+++ Data shown +++

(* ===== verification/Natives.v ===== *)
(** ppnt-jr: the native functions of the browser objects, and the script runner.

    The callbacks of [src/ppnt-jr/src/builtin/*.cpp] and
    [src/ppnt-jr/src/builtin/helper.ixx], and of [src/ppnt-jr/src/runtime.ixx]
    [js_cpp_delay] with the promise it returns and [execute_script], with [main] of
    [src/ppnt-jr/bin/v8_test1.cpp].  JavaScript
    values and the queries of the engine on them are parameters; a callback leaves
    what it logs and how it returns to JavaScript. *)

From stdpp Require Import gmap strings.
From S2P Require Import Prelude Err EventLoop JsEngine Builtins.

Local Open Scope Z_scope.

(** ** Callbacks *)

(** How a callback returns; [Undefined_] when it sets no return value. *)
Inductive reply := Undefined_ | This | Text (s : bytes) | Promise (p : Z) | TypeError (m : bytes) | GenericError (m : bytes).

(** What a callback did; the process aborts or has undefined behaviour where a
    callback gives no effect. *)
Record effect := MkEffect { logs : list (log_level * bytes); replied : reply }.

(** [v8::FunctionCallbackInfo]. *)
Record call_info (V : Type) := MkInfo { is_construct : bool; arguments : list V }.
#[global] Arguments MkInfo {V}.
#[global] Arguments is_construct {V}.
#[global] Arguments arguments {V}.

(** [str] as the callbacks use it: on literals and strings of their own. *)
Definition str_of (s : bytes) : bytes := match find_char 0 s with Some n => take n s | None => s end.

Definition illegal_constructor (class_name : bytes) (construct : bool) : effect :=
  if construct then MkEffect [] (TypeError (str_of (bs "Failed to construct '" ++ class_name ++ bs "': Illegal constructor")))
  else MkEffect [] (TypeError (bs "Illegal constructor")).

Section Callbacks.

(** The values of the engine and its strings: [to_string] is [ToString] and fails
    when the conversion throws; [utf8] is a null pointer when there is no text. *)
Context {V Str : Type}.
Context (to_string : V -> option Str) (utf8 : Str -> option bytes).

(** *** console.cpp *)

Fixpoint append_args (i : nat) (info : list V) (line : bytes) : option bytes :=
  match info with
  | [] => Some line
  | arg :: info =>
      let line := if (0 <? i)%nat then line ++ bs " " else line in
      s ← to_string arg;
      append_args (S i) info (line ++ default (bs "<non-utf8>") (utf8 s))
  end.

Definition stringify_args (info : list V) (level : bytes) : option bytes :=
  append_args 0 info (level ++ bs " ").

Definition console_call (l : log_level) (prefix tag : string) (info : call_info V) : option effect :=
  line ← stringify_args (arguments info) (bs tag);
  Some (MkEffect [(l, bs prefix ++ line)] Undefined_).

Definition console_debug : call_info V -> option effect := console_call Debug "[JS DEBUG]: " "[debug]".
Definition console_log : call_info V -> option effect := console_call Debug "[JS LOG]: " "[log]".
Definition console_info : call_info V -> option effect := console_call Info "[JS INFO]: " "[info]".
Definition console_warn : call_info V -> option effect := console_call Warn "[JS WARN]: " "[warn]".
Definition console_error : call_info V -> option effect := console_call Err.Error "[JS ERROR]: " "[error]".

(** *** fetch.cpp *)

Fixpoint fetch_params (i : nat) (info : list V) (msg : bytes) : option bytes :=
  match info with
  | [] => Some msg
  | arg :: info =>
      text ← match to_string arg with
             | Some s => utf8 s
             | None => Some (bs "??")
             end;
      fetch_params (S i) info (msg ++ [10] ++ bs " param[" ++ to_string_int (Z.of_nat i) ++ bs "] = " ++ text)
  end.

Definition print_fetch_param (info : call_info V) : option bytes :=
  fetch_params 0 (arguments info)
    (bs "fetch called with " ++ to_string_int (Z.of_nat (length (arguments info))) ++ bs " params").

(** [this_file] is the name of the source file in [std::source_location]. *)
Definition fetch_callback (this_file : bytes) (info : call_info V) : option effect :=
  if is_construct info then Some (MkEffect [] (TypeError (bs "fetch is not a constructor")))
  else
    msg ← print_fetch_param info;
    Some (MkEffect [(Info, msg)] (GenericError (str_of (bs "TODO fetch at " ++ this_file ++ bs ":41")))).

+++
+++ Data shown +++

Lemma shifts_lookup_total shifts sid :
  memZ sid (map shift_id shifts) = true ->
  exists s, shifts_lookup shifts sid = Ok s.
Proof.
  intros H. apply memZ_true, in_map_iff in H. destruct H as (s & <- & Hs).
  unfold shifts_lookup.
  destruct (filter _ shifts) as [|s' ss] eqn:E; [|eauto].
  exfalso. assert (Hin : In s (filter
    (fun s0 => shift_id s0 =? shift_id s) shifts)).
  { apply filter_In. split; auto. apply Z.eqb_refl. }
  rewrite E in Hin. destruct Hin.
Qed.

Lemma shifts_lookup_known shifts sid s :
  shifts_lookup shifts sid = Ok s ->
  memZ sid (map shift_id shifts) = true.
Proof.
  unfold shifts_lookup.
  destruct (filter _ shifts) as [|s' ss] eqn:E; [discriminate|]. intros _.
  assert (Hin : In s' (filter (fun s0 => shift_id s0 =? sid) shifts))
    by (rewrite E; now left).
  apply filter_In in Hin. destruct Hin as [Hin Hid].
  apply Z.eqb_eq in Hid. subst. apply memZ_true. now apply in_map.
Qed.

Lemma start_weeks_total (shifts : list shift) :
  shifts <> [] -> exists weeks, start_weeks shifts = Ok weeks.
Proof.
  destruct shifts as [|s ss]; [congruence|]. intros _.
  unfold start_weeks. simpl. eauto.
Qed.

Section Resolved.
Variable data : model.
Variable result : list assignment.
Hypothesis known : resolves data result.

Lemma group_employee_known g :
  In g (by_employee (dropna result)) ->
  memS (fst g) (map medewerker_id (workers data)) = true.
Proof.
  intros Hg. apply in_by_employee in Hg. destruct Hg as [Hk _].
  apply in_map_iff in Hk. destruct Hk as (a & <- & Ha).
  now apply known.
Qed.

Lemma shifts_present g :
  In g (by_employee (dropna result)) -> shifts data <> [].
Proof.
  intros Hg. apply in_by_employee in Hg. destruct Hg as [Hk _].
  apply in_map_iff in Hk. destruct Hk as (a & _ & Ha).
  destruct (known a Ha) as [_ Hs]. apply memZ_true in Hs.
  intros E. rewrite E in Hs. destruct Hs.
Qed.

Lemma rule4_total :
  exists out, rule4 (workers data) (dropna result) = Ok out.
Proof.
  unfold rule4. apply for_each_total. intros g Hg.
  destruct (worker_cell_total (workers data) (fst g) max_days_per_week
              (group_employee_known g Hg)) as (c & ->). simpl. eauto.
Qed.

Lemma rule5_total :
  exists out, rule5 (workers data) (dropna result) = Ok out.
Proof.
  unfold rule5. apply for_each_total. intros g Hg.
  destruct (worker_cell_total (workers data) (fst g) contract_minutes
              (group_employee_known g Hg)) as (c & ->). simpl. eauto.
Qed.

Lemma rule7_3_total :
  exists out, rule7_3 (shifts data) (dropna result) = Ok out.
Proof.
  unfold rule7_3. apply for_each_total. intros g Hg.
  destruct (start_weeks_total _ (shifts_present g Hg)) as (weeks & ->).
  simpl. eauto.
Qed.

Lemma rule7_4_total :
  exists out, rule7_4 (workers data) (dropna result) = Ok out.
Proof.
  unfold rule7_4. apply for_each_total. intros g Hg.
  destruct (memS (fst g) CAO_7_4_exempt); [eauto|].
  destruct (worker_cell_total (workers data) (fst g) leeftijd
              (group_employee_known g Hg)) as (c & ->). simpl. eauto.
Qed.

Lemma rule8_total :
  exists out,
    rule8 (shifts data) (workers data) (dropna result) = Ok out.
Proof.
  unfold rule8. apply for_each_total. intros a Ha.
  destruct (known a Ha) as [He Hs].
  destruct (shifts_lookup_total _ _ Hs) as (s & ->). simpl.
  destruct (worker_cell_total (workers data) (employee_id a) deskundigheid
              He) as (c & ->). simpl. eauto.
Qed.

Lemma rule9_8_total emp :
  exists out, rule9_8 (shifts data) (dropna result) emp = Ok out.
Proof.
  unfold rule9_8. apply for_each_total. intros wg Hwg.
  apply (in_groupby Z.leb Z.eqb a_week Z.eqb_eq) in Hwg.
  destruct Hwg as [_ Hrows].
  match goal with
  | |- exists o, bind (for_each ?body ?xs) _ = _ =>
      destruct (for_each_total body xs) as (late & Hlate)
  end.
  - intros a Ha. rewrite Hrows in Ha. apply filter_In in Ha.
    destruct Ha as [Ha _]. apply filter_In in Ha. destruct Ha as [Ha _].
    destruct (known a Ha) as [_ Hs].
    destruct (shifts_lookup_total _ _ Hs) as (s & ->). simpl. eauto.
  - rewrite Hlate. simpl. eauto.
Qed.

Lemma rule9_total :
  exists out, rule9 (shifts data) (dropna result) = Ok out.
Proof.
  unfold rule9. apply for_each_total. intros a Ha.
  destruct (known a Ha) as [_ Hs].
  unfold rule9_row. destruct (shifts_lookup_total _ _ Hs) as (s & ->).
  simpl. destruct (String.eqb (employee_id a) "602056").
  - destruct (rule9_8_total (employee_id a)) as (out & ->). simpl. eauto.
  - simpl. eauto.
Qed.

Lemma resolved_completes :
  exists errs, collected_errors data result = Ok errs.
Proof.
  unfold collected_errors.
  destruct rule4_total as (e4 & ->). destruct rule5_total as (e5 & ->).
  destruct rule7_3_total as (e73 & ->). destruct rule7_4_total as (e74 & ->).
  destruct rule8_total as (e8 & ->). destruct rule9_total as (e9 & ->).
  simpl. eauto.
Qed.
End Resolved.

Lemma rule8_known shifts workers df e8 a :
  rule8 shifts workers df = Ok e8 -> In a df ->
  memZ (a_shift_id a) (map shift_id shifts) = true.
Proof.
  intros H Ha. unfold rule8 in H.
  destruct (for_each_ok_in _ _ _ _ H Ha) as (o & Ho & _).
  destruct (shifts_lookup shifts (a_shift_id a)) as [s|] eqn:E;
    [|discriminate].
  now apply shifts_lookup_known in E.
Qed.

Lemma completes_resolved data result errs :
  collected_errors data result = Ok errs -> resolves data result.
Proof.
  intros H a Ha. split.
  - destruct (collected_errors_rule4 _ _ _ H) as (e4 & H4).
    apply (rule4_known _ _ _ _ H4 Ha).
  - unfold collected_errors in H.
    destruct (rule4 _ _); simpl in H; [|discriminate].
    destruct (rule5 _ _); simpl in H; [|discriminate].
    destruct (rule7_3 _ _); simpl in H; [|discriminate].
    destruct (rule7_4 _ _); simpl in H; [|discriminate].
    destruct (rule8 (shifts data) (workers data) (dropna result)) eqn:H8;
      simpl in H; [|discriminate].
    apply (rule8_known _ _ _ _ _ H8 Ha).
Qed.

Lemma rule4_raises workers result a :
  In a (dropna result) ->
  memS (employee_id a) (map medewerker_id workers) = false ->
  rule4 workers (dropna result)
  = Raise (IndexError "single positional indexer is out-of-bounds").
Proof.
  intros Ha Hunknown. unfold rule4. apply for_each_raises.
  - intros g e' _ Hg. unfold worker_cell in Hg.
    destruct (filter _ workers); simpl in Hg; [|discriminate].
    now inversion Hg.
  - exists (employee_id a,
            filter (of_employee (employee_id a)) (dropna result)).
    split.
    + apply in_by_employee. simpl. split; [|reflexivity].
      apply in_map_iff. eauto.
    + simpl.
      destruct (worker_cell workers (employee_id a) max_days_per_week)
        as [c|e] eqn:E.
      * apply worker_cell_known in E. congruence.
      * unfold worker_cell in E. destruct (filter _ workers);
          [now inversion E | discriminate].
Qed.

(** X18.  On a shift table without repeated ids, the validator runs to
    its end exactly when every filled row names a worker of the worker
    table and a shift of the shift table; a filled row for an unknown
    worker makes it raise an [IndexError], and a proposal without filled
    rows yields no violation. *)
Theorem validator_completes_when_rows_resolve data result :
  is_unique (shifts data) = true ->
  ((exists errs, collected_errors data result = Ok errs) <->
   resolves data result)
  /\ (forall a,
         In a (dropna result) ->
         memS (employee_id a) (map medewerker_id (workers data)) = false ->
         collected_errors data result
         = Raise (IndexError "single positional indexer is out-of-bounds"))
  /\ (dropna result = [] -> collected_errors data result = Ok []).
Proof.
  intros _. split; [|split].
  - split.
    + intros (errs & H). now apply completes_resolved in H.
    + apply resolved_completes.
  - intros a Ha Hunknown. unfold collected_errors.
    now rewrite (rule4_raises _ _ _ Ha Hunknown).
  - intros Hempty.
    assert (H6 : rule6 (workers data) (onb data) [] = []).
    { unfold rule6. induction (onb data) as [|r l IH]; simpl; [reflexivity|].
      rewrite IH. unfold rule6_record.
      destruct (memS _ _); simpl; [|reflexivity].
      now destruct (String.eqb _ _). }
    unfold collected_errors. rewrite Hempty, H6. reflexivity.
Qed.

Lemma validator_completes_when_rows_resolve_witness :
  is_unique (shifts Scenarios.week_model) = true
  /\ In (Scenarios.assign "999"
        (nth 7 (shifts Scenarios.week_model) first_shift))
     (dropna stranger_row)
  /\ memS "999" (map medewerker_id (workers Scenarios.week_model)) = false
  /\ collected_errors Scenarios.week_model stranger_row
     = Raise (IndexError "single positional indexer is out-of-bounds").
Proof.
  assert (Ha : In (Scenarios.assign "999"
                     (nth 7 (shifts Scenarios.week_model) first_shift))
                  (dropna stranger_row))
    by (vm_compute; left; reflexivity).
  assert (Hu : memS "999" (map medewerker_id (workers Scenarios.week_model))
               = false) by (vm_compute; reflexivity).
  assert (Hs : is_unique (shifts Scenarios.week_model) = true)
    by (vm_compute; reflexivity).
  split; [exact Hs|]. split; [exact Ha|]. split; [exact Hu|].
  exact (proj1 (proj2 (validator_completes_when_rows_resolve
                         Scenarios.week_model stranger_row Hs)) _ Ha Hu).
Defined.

+++
+++ Data shown +++

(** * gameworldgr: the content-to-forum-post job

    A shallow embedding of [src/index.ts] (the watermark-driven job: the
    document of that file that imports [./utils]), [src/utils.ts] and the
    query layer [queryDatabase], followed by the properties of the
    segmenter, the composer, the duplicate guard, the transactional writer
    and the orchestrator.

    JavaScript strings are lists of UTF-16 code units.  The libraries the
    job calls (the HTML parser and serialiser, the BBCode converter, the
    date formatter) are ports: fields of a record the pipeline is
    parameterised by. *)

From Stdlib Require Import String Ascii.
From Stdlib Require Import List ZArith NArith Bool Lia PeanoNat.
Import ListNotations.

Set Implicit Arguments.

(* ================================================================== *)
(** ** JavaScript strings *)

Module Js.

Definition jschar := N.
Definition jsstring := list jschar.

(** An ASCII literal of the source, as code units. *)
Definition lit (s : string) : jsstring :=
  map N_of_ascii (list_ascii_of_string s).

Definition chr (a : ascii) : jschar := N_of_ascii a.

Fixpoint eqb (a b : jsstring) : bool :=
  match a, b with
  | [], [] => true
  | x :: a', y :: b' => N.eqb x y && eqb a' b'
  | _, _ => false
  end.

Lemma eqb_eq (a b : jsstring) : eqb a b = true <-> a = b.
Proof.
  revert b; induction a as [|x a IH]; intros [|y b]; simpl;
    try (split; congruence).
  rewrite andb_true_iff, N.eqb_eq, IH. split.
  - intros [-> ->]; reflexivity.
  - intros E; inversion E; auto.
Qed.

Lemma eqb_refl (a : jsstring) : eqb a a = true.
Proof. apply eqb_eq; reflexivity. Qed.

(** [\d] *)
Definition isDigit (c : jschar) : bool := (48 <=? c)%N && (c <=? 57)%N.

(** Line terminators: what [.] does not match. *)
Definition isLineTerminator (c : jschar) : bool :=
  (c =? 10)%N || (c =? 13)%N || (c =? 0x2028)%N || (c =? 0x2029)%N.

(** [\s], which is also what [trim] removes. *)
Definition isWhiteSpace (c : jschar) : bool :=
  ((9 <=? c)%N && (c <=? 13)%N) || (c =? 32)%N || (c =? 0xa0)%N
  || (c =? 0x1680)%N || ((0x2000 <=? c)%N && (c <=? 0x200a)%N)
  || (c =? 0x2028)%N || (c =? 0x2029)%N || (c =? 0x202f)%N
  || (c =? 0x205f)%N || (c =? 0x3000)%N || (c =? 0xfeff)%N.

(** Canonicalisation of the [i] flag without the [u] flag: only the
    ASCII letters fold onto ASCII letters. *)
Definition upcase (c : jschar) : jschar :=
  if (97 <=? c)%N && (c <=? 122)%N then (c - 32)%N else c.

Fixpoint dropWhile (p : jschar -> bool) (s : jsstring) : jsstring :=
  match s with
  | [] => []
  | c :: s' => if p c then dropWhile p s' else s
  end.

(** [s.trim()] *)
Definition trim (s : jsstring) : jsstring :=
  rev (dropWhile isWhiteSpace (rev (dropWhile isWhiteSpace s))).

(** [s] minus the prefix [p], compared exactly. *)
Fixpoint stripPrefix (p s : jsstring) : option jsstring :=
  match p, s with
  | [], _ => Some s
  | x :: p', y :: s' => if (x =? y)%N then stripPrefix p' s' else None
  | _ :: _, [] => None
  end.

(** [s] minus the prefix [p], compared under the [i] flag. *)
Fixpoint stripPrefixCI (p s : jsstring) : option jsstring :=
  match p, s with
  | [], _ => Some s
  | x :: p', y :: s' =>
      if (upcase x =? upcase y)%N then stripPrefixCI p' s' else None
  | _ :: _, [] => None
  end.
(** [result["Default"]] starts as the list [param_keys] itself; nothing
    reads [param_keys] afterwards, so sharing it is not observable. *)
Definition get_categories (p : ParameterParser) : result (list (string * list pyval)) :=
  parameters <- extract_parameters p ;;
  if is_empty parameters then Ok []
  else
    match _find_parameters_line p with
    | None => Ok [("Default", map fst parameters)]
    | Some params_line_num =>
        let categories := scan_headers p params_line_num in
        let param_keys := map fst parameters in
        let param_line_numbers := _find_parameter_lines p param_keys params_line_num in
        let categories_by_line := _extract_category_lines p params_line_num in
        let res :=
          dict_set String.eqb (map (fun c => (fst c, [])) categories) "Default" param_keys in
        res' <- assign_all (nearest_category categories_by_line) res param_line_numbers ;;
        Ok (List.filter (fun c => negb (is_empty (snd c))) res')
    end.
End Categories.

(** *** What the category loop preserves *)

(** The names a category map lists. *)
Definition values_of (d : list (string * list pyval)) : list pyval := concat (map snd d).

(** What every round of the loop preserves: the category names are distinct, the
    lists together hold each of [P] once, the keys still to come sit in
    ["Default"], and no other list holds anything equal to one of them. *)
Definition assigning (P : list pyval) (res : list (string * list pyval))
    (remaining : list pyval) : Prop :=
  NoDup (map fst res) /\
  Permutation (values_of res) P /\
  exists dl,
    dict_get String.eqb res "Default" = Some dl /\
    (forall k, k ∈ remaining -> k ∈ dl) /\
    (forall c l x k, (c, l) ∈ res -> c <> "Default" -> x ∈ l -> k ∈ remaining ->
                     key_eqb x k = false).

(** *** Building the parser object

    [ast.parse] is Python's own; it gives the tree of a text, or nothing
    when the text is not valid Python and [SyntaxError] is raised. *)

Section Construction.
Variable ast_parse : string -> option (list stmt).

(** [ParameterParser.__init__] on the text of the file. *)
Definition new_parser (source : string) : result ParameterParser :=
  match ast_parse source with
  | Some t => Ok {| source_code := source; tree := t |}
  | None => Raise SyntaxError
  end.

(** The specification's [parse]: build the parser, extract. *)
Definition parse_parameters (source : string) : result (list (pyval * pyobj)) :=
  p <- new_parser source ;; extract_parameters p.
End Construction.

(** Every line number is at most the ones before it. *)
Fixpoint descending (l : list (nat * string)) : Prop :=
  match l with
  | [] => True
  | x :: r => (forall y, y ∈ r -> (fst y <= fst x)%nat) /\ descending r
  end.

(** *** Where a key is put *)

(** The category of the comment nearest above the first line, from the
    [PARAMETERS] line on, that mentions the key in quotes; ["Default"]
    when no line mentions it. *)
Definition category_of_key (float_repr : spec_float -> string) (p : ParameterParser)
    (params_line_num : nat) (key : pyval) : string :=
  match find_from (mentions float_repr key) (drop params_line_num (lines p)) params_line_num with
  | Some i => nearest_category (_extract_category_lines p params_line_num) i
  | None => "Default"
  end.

+++

▸ Exercise directions:
Reproduce each line of the records in which the string "table" appears.

▸ Finished task:
(** X18.  On a shift table without repeated ids, the validator runs to
    table and a shift of the shift table; a filled row for an unknown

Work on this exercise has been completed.